Series Editor's Foreword
From the moment I began reading The Lyme Letters, I became fascinated by the many dearests that populate C. R. Grimmer’s book, this year’s winner of the Walt McDonald First-Book Prize in Poetry at Texas Tech University Press. Grimmer—who also goes by Chelsea and uses both she/her and they/them pronouns—has written a collection in which admission and disclosure to these beloveds becomes the lens through which we readers understand R’s (the speaker’s) history and its consequences.
One day at summer camp, R finds a tick on their belly. Ticks smell first the reddest moments,
R recalls. The camper dripped with the smell of it.

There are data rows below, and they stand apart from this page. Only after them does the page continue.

(** X15.  Only the first marker lines count: lines added after a
    validated response change neither the validation nor the extracted
    entry. *)
Theorem parse_entry_ignores_later_lines (cleaned_result later : list string) :
  check_proper_entrez_response cleaned_result = true ->
  check_proper_entrez_response (cleaned_result ++ later) = true /\
  parse_entry (cleaned_result ++ later) = parse_entry cleaned_result.
Proof.
  intros Hc. split.
  - apply check_true in Hc as [H1 H2]. apply check_true.
    rewrite !existsb_app, H1, H2. split; reflexivity.
  - destruct (parse_entry_valid _ Hc) as (abstract & rest & Ha & Hl & Hp).
    rewrite Hp. unfold parse_entry, abstract_lines, accession_lines in *.
    rewrite !List.filter_app.
    rewrite (lookup_app_l_Some _ _ _ _ Ha), (lookup_app_l_Some _ _ _ _ Hl).
    cbn [mbind option_bind]. now rewrite accession_field_line.
Qed.

Lemma parse_entry_ignores_later_lines_witness :
  check_proper_entrez_response ["1. Gut study"; "BioProject Accession: PRJNA2"] = true /\
  check_proper_entrez_response
    (["1. Gut study"; "BioProject Accession: PRJNA2"]
       ++ ["1. Other"; "BioProject Accession: PRJNA3"]) = true /\
  parse_entry (["1. Gut study"; "BioProject Accession: PRJNA2"]
                 ++ ["1. Other"; "BioProject Accession: PRJNA3"])
  = parse_entry ["1. Gut study"; "BioProject Accession: PRJNA2"].
Proof.
  split; [reflexivity|].
  exact (parse_entry_ignores_later_lines
           ["1. Gut study"; "BioProject Accession: PRJNA2"]
           ["1. Other"; "BioProject Accession: PRJNA3"] eq_refl).
Defined.

(** *** A healthy endpoint *)

Section HealthyEndpoint.

Context {W : Type}.
Variable entrez_efetch : string -> W -> fetch_result * W.
Variable py_str : list string -> string.
Hypothesis never_raises :
  forall bioproject_id w, (entrez_efetch bioproject_id w).1 <> FetchError.

Lemma convert_body_healthy (bioproject_id : string)
      (dicts : gmap string string * gmap string string) (s : sys W) :
  exists dicts' s',
    convert_body W entrez_efetch py_str bioproject_id dicts s
    = (Returned (Next, dicts'), s') /\
    trace s' = trace s ++ [Efetch bioproject_id].
Proof.
  destruct dicts as [accessions failed].
  assert (exists entrez_result s',
             fetch_attempts W entrez_efetch 3 bioproject_id s
             = (Returned (Some entrez_result), s') /\
             trace s' = trace s ++ [Efetch bioproject_id]) as (raw & s' & Hf & Ht).
  { cbn [fetch_attempts]. unfold bind at 1, call_efetch.
    pose proof (never_raises bioproject_id (env s)) as Hne.
    destruct (entrez_efetch bioproject_id (env s)) as [[lines|] w']; [|now cbn in Hne].
    now eexists _, _. }
  destruct (check_proper_entrez_response (clean_result raw)) eqn:Hc.
  - destruct (parse_entry_valid _ Hc) as (abstract & rest & _ & _ & Hp).
    eexists _, s'. split; [|exact Ht]. eapply convert_body_valid; eassumption.
  - eexists _, s'. split; [|exact Ht]. eapply convert_body_invalid; eassumption.
Qed.
(** [l[-1]] on a list of strings that is not empty. *)
Definition last_piece (l : list string) : string := List.last l EmptyString.

(** [str(x)] for a primary key, which is [None] on an unsaved instance. *)
Definition str_id (x : option Z) : string :=
  match x with
  | None => "None"
  | Some z => pretty z
  end.

(** [itempicture_upload_to]: [instance.event.organizer.slug],
    [instance.event.slug] and [instance.id] are passed as they are read. *)
Definition itempicture_upload_to
    (organizer_slug event_slug : string) (id : option Z) (filename : string) : string :=
  organizer_slug +:+ "/" +:+ event_slug +:+ "/item-" +:+ str_id id +:+ "."
  +:+ last_piece (split "."%char filename).

(** ** ItemVariation.add_values_from_string *)

(** What a pair that does not unpack, a key that is no number, and the
    lookup [PropertyValue.objects.get] raise. *)
Inductive orm_exn : Type := orm_ValueError | DoesNotExist | MultipleObjectsReturned.

(** [PropertyValue.objects.get(id=..., prop_id=...)] *)
Definition objects_get (d : Db) (id prop : Z) : orm_exn + PropertyValue :=
  match List.filter (fun v => bool_decide (pv_id v = id) && bool_decide (prop_id v = prop))
                    (tbl_propertyvalue d) with
  | [] => inl DoesNotExist
  | [v] => inr v
  | _ :: _ :: _ => inl MultipleObjectsReturned
  end.

Definition set_itemvariation_values (rows : list (Z * Z)) (d : Db) : Db :=
  {| tbl_property := tbl_property d; tbl_propertyvalue := tbl_propertyvalue d;
     tbl_itemvariation := tbl_itemvariation d;
     tbl_itemvariation_values := rows;
     tbl_quota := tbl_quota d; tbl_quota_items := tbl_quota_items d;
     tbl_quota_variations := tbl_quota_variations d;
     tbl_orderposition := tbl_orderposition d;
     tbl_cartposition := tbl_cartposition d |}.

As we learn how this moment radiates outward to shape R’s life—as we read letters to R’s family members, doctors and psychologists, pets and other beloved animals—we also come to understand the overlapping vectors that shape R’s experience of chronic disease, which in this collection is Lyme disease. The Lyme Letters places God, queer desire, and history at the site of the tick bite. It insists we see these forces intimately, both as in personally relational and as in essential, making it a book unlike others before it to consider similar forces in isolation. It is one of the best debut collections of poetry I have ever read.
Grimmer invokes the Talmudic god of prophesied plagues
and punishment often throughout The Lyme Letters, raising questions of fate and judgment alongside R’s illness and treatment. Throughout the collection, R describes ticks in reddened, biblical swarms, summoning the plagues of Egypt. In the second iteration of My Dearest of Pyramids, My Fisher of Logical Men & Teddy Bears,
I hear the push-pull of leaving one version of a god behind in favor of something new, perhaps not even yet fully realized. R says first I tell you again: // I am good enough / for your heaven,
but at the poem’s end declares I see I AM /good enough now but what are the odds // I choose any heaven other than mine / own set before me?

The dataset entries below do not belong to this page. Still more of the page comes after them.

(** X20. The shape of identifiers and tokens.  [genId] gives 16 and
    [genToken] 32 characters, each a digit or a letter from a to f, so that
    an identifier is never an empty string; and two draws give the same
    identifier exactly when the 8 random bytes are the same, the same
    token exactly when the 16 random bytes are the same. *)
Theorem identifiers_and_tokens (e1 e2 : env) :
  String.length (genId e1) = 16%nat
  /\ String.length (genToken e1) = 32%nat
  /\ truthy (JStr (genId e1)) = true
  /\ (forall c, In c (list_ascii_of_string (genId e1))
                \/ In c (list_ascii_of_string (genToken e1)) ->
                In c (list_ascii_of_string "0123456789abcdef"))
  /\ (genId e1 = genId e2 <-> (random8 e1 mod 2 ^ 64 = random8 e2 mod 2 ^ 64)%N)
  /\ (genToken e1 = genToken e2
      <-> (random16 e1 mod 2 ^ 128 = random16 e2 mod 2 ^ 128)%N).
Proof.
  with_strategy transparent [genId genToken] unfold genId, genToken.
  assert (Hlen : String.length (to_hex 16 (random8 e1)) = 16%nat) by apply to_hex_length.
  split; [exact Hlen|]. split; [apply to_hex_length|].
  split; [apply truthy_JStr; intros H; rewrite H in Hlen; discriminate|].
  split; [intros c [H|H]; eapply to_hex_digits; exact H|].
  split; split.
  - apply (to_hex_inj 16).
  - intros H. rewrite (to_hex_mod 16 (random8 e1)), (to_hex_mod 16 (random8 e2)).
    change (16 ^ N.of_nat 16)%N with (2 ^ 64)%N. now rewrite H.
  - apply (to_hex_inj 32).
  - intros H. rewrite (to_hex_mod 32 (random16 e1)), (to_hex_mod 32 (random16 e2)).
    change (16 ^ N.of_nat 32)%N with (2 ^ 128)%N. now rewrite H.
Qed.

End Properties.

(** * The scenarios, evaluated *)

(** The end-to-end scenario of the specification: the first order of 3
    succeeds, the second order of 3 is refused with 3 requested and 2
    available, the order of 2 succeeds. *)
Lemma end_to_end_answers :
  List.map status (snd (run showNumber init end_to_end))
  = [200; 200; 200; 200; 200; 400; 200]%nat
  /\ nth_error (snd (run showNumber init end_to_end)) 5
     = Some (fail 400 "Quantity requested (3) exceeds available quantity (2)")
  /\ remaining (fst (run showNumber init end_to_end)) carrots == 0.
Proof. repeat split; vm_compute; reflexivity. Qed.


(** The store [shop], spelled out. *)
Lemma shop_contents :
  users shop = [alice; bob] /\ products shop = [tomatoes] /\ orders shop = []
  /\ authMiddleware shop (session 1) = inr alice
  /\ authMiddleware shop (session 3) = inr bob.
Proof. repeat split; vm_compute; reflexivity. Qed.

(** C3, as stated, at [shop].  With a quantity of 0 against an identifier
    of no listing the claim has the run answer 404, the listing being
    looked up before the quantity: the run answers 400 "Invalid order
    data".  With a quantity of 1/2, which is no positive integer, against
    the tomatoes the claim has the run answer 400 and add nothing: the run
    answers 200 and puts a record of quantity 1/2 in the ledger. *)
Lemma placeOrder_checks_counterexample :
  authMiddleware shop (session 3) = inr bob
  /\ User.type bob = JStr "buyer"
  /\ findProduct (products shop) (JStr "no-such-listing") = None
  /\ handle showNumber shop (PostOrders (session 3) (JStr "no-such-listing") (JNum 0))
       (draw 4)
     = (shop, fail 400 "Invalid order data")
  /\ ~ positive_integer (JNum (1 # 2))
  /\ findProduct (products shop) (JStr (genId (draw 2))) = Some tomatoes
  /\ status (snd (handle showNumber shop
                    (PostOrders (session 3) (JStr (genId (draw 2))) (JNum (1 # 2)))
                    (draw 4))) = 200%nat
  /\ List.map Order.qty
       (orders (fst (handle showNumber shop
                       (PostOrders (session 3) (JStr (genId (draw 2))) (JNum (1 # 2)))
                       (draw 4)))) = [1 # 2].
Proof.
  repeat split; try (vm_compute; reflexivity).
  intros (x & z & [= <-] & Hx & _).
  unfold Qeq, inject_Z in Hx. simpl in Hx. lia.
Qed.

(** C3 as the handler has it, at [shop]: a farmer is refused, a buyer's
    quantity of 0 is invalid, a buyer's unknown listing is not found. *)
Lemma placeOrder_precondition_failures_witness :
  handle showNumber shop (PostOrders (session 1) (JStr (genId (draw 2))) (JNum 1)) (draw 4)
  = (shop, fail 403 "Only buyers can place orders")
  /\ handle showNumber shop (PostOrders (session 3) (JStr "no-such-listing") (JNum 0))
       (draw 4)
     = (shop, fail 400 "Invalid order data")
  /\ handle showNumber shop (PostOrders (session 3) (JStr "no-such-listing") (JNum 1))
       (draw 4)
     = (shop, fail 404 "Product not found").
Proof.
  assert (Ha : authMiddleware shop (session 1) = inr alice) by (vm_compute; reflexivity).
  assert (Hb : authMiddleware shop (session 3) = inr bob) by (vm_compute; reflexivity).
  split; [|split].
  - apply (placeOrder_precondition_failures showNumber _ (draw 4) _
             (JStr (genId (draw 2))) (JNum 1) _ Ha).
    discriminate.
  - apply (placeOrder_precondition_failures showNumber _ (draw 4) _
             (JStr "no-such-listing") (JNum 0) _ Hb); [reflexivity|].
    right. intros (x & [= <-] & Hx). discriminate.
  - apply (placeOrder_precondition_failures showNumber _ (draw 4) _
             (JStr "no-such-listing") (JNum 1) _ Hb); [reflexivity|reflexivity| |].
    + exists 1. split; reflexivity.
    + intros p [<-|[]]. vm_compute. discriminate.
Defined.

(** C5 at [shop]: Bob logs in again; his earlier token is then refused on
    each protected route. *)
Lemma token_rotation_witness :
  let s' := fst (handle showNumber shop (PostLogin (JStr "Bob") (JStr "buyer")) (draw 4)) in
  snd (handle showNumber shop (PostLogin (JStr "Bob") (JStr "buyer")) (draw 4))
  = json (UserJson (User.id bob) (JStr "Bob") (JStr "buyer") (genToken (draw 4)))
  /\ holders s' (User.token bob) = []
  /\ handle showNumber s' (PostOrders (session 3) (JStr (genId (draw 2))) (JNum 1)) (draw 5)
     = (s', fail 401 "Invalid token")
  /\ handle showNumber s' (GetOrders (session 3)) (draw 5) = (s', fail 401 "Invalid token").
Proof.
  intros s'.
  assert (Hok : status (snd (handle showNumber shop
                               (PostLogin (JStr "Bob") (JStr "buyer")) (draw 4))) = 200%nat)
    by reflexivity.
  assert (Hfind : List.find (same_name_type (JStr "Bob") (JStr "buyer")) (users shop)
                  = Some bob) by (vm_compute; reflexivity).
  assert (Hone : holders shop (User.token bob) = [bob]) by (vm_compute; reflexivity).
  assert (Hnew : genToken (draw 4) <> User.token bob) by (vm_compute; discriminate).
  destruct (token_rotation showNumber shop (draw 4) (JStr "Bob") (JStr "buyer") bob
              Hok Hfind Hone Hnew) as (Hanswer & _ & Hnone & Hstale).
  split; [exact Hanswer|]. split; [exact Hnone|]. split.
  - apply (Hstale [] _ (draw 5)); [intros ? ? []|reflexivity].
  - apply (Hstale [] _ (draw 5)); [intros ? ? []|reflexivity].
Defined.


(** C10 at [shop]: the token Bob got at registration resolves to Bob, and
    his order is placed in his name. *)
Lemma token_resolves_witness :
  holders shop (genToken (draw 3)) = [bob]
  /\ authMiddleware shop (session 3) = inr bob
  /\ handle showNumber shop (PostOrders (session 3) (JStr (genId (draw 2))) (JNum 1)) (draw 4)
     = placeOrder showNumber shop (draw 4) (JStr (genId (draw 2))) (JNum 1) bob
  /\ holders (fst (handle showNumber shop (PostRegister (JStr "Carol") (JStr "buyer"))
                     (draw 4))) (genToken (draw 4))
     = [User.mk (genId (draw 4)) (JStr "Carol") (JStr "buyer") (genToken (draw 4))].
Proof.
  assert (Hone : holders shop (genToken (draw 3)) = [bob]) by (vm_compute; reflexivity).
  destruct (proj1 (token_resolves showNumber) shop (genToken (draw 3)) bob Hone)
    as (Hauth & _ & Horder & _).
  assert (Hdrawn : token_drawn (PostRegister (JStr "Carol") (JStr "buyer")) (draw 4)
                   = Some (genToken (draw 4))) by reflexivity.
  assert (Hanswer : snd (handle showNumber shop
                           (PostRegister (JStr "Carol") (JStr "buyer")) (draw 4))
                    = json (UserJson (genId (draw 4)) (JStr "Carol") (JStr "buyer")
                              (genToken (draw 4)))) by (vm_compute; reflexivity).
  assert (Hfree : holders shop (genToken (draw 4)) = []) by (vm_compute; reflexivity).
  destruct (proj2 (token_resolves showNumber) shop (draw 4)
              (PostRegister (JStr "Carol") (JStr "buyer"))
              (genId (draw 4)) (JStr "Carol") (JStr "buyer") (genToken (draw 4))
              Hdrawn Hanswer Hfree) as (_ & Hnew).
  exact (conj Hone (conj Hauth (conj (Horder _ _ _) Hnew))).
Defined.

(** C8 at [tomato_market], where one listing is named "constructor", is
    priced 2 and has an order of 1 against it: the answer has no entry of
    that name. *)
Lemma trends_omit_inherited_names_witness :
  named showNumber "constructor"
    (Product.mk (genId (draw 5)) (genId (draw 1)) (JStr "constructor") (JStr "") 2 10)
  = true
  /\ In (Product.mk (genId (draw 5)) (genId (draw 1)) (JStr "constructor") (JStr "") 2 10)
        (products tomato_market)
  /\ ordered showNumber "constructor" (products tomato_market) (orders tomato_market) = [1]
  /\ marketTrends showNumber tomato_market !! "constructor" = None.
Proof.
  split; [reflexivity|]. split; [|split].
  - vm_compute. right. right. left. reflexivity.
  - vm_compute. reflexivity.
  - apply (trends_omit_inherited_names showNumber tomato_market "constructor").
    reflexivity.
Defined.

(** * The further properties, evaluated *)

Lemma shop_reached : shop = fst (run showNumber init shop_runs).
Proof. reflexivity. Qed.

Lemma shop_fresh : fresh_run showNumber init shop_runs.
Proof. vm_compute. repeat split. intros p []. Qed.

(** X1 at [shop]: Bob's order of 11 of the 10 tomatoes. *)
Lemma failed_request_witness :
  status (snd (handle showNumber shop
                 (PostOrders (session 3) (JStr (genId (draw 2))) (JNum 11)) (draw 4)))
  = 400%nat
  /\ fst (handle showNumber shop
            (PostOrders (session 3) (JStr (genId (draw 2))) (JNum 11)) (draw 4))
     = shop.
Proof.
  split; [reflexivity|].
  apply (failed_request_changes_nothing showNumber). vm_compute. discriminate.
Defined.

Here, R begins to shape their own spirituality—they’ve found the door to their own heaven, whatever that might become. They must build the god they need in order to survive.
I see world-making-as-survival at work not only in The Lyme Letters’ poems about God, but also about desire, specifically queer desire. Some of the collection’s most erotic poems, all sharing the title My Dearest Family Members, Blood Co-op & Never-Ending Transfusions,
tell the story (iteratively) of the moment R’s tick is discovered. "Ticka ticka ticka ticka chant just-teen-camp-girls, opens one version of this scene.
Tickling each other, chipped-polish fingers, eyes of grass, lakes, & mossy tree bark look up: some sticks for hair, a sun, & fish pools. One girl hits puberty mid-week." It’s the teen-camp-girls who’re ultimately tasked, fascinated, with removing R’s tick—a moment where pain and pleasure fuse for R:
Parading ends & camp girls argue: who gets to remove the beast & who becomes the beast? Angle your body, sunlight to map the view you fish for tweezers so that angle can crouch close and pry for the kill. Try it again: pointy tweezers take to the dotty-body & squeeze. You want to place slippery palms on that slick-blonde head; you want & you shudder at the tweak-pain of pulling it out.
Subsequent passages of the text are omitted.